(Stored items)

(** On the reference host, whose save replaces an existing file, a second
    run of [convert_img] with the same paths after a run that ended normally
    ends normally as well and leaves the same output file.  This is a
    property of the reference host as much as of the script: the script
    neither looks for an existing output file nor asks the host to replace
    one. *)
Lemma convert_img_twice_same_output (w : RefHost.World)
    (inFile outFile : jsstring) :
  let x1 := convert_img RefHost.ref_host inFile outFile w in
  let x2 := convert_img RefHost.ref_host inFile outFile (world x1) in
  outcome x1 = Ok tt ->
  outcome x2 = Ok tt /\
  is_Some (RefHost.files (world x1) !! RefHost.segments outFile) /\
  RefHost.files (world x2) !! RefHost.segments outFile =
  RefHost.files (world x1) !! RefHost.segments outFile /\
  RefHost.files (world x2) = RefHost.files (world x1).
Proof.
  cbn zeta. intros Hok.
  pose proof (ref_convert_img_plan w inFile outFile) as H1. cbn zeta in H1.
  destruct (RefHost.job_plan w _ _) as [[[tiff leaf] listing]|] eqn:Hplan;
    [|contradiction].
  destruct H1 as (_ & Hfiles & Hfolders).
  apply job_plan_Some in Hplan
    as (data & doc & Hdata & Hopen & Hprofile & -> & Hlast & Hparent & Hfree).
  set (p := RefHost.segments inFile) in *.
  set (q := RefHost.segments outFile) in *.
  set (w1 := world (convert_img RefHost.ref_host inFile outFile w)) in *.
  set (tiff := RefHost.encode_tiff _ _) in *.
  assert (Hplan2 : RefHost.job_plan w1 p q =
                   Some (tiff, leaf, RefHost.add_entry leaf listing)).
  { apply job_plan_Some.
    assert (Hq : RefHost.folders w1 !! q = None).
    { rewrite Hfolders, lookup_insert_ne; [exact Hfree|].
      eapply parent_ne. exact Hlast. }
    assert (Hpq : RefHost.folders w1 !! RefHost.parent q =
                  Some (RefHost.add_entry leaf listing)).
    { rewrite Hfolders. apply lookup_insert_eq. }
    destruct (decide (p = q)) as [Heq|Hne].
    - (* the output replaced the input: the second run reads the TIFF *)
      destruct (reopen_output p doc) as (doc' & Hopen' & Hprofile' & Hsame).
      exists (RefHost.TiffFile tiff), doc'.
      split; [rewrite Hfiles, Heq; apply lookup_insert_eq|].
      repeat split; auto.
    - exists data, doc. rewrite Hfiles, lookup_insert_ne by auto.
      repeat split; auto. }
  pose proof (ref_convert_img_plan w1 inFile outFile) as H2. cbn zeta in H2.
  fold p q in H2. rewrite Hplan2 in H2. destruct H2 as (Hok2 & Hfiles2 & _).
  rewrite Hfiles2, Hfiles, insert_insert_eq, lookup_insert_eq.
  repeat split; eauto.
Qed.

Lemma convert_img_twice_example :
  let x1 := convert_img RefHost.ref_host (js "shoot/IMG_1.CR2")
              (js "shoot/TIFF/IMG_1.tif") Examples.shoot in
  let x2 := convert_img RefHost.ref_host (js "shoot/IMG_1.CR2")
              (js "shoot/TIFF/IMG_1.tif") (world x1) in
  outcome x1 = Ok tt /\
  outcome x2 = Ok tt /\
  RefHost.files (world x1) !! [js "shoot"; js "TIFF"; js "IMG_1.tif"] =
  Some (RefHost.TiffFile (Examples.converted 1)) /\
  RefHost.files (world x2) !! [js "shoot"; js "TIFF"; js "IMG_1.tif"] =
  RefHost.files (world x1) !! [js "shoot"; js "TIFF"; js "IMG_1.tif"].
Proof.
  cbn zeta.
  assert (Hok : outcome (convert_img RefHost.ref_host (js "shoot/IMG_1.CR2")
                           (js "shoot/TIFF/IMG_1.tif") Examples.shoot) = Ok tt)
    by (vm_compute; reflexivity).
  destruct (convert_img_twice_same_output Examples.shoot
              (js "shoot/IMG_1.CR2") (js "shoot/TIFF/IMG_1.tif") Hok)
    as (Hok2 & _ & Hout & _).
  split; [exact Hok|]. split; [exact Hok2|].
  split; [vm_compute; reflexivity | exact Hout].
Defined.

Example convert_in_place_twice :
  let c := Run_convert_img (js "shoot/IMG_1.CR2") (js "shoot/IMG_1.CR2") in
  let x1 := run RefHost.ref_host c Examples.shoot in
  let x2 := run RefHost.ref_host c (world x1) in
  outcome x1 = Ok tt /\ outcome x2 = Ok tt /\
  RefHost.files (world x2) = RefHost.files (world x1).
Proof. cbn zeta. repeat split; vm_compute; reflexivity. Qed.

(** C10.  Two different names can derive one output file: ["a.b.CR2"] and
    ["a.c.CR2"] both give ["a.tif"].  In a batch both jobs then save to the
    same file, the later save replaces the earlier, and two source files leave
    one output file. *)
Theorem derivation_not_injective :
  js "a.b.CR2" <> js "a.c.CR2" /\
  (forall tiffSubFolder,
      derive_outFile tiffSubFolder (js "a.b.CR2") =
      Ok (File (tiffSubFolder ++ js "/" ++ js "a.tif")) /\
      derive_outFile tiffSubFolder (js "a.c.CR2") =
      Ok (File (tiffSubFolder ++ js "/" ++ js "a.tif"))) /\
  let x := convert_imgs RefHost.ref_host (js "shoot") Examples.brackets in
  outcome x = Ok tt /\
  opened_files (trace x) =
  [File (js "shoot/a.b.CR2"); File (js "shoot/a.c.CR2")] /\
  saved_files (trace x) =
  [File (js "shoot/TIFF//a.tif"); File (js "shoot/TIFF//a.tif")] /\
  RefHost.files (world x) !! [js "shoot"; js "TIFF"; js "a.tif"] =
  Some (RefHost.TiffFile (Examples.converted 2)) /\
  RefHost.folders (world x) !! [js "shoot"; js "TIFF"] = Some [js "a.tif"].
Proof.
  split; [discriminate|]. split.
  - intros tiffSubFolder.
    split.
    + exact (derive_outFile_decoded tiffSubFolder (js "a.b.CR2")
               (js "a.b.CR2") eq_refl).
    + exact (derive_outFile_decoded tiffSubFolder (js "a.c.CR2")
               (js "a.c.CR2") eq_refl).
  - cbn zeta. repeat split; vm_compute; reflexivity.
Qed.


(** * Further properties of the two scripts *)

(** ** Edge cases of the batch *)

(** X1.  When the source folder does not exist ([getFiles] gives [null]),
    [convert_imgs] throws a TypeError at the loop test: no host call is made
    and the world is as before. *)
Theorem convert_imgs_missing_folder {W D} (host : Host W D) sourceDir w :
  getFiles host sourceDir w = None ->
  convert_imgs host sourceDir w = (Throw TypeError, w, []).
Proof.
  intros Hnull. unfold convert_imgs, bind, call_getFiles.
  rewrite Hnull. reflexivity.
Qed.

Lemma convert_imgs_missing_folder_example :
  getFiles RefHost.ref_host (js "nowhere") Examples.shoot = None /\
  convert_imgs RefHost.ref_host (js "nowhere") Examples.shoot =
  (Throw TypeError, Examples.shoot, []).
Proof.
  split; [reflexivity|].
  exact (convert_imgs_missing_folder RefHost.ref_host (js "nowhere")
           Examples.shoot eq_refl).
Defined.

**TRY IT**
Search the data above for the string "second" and return every line that has it.

**OUTPUT FOR THIS EXERCISE**
(** On the reference host, whose save replaces an existing file, a second
    - (* the output replaced the input: the second run reads the TIFF *)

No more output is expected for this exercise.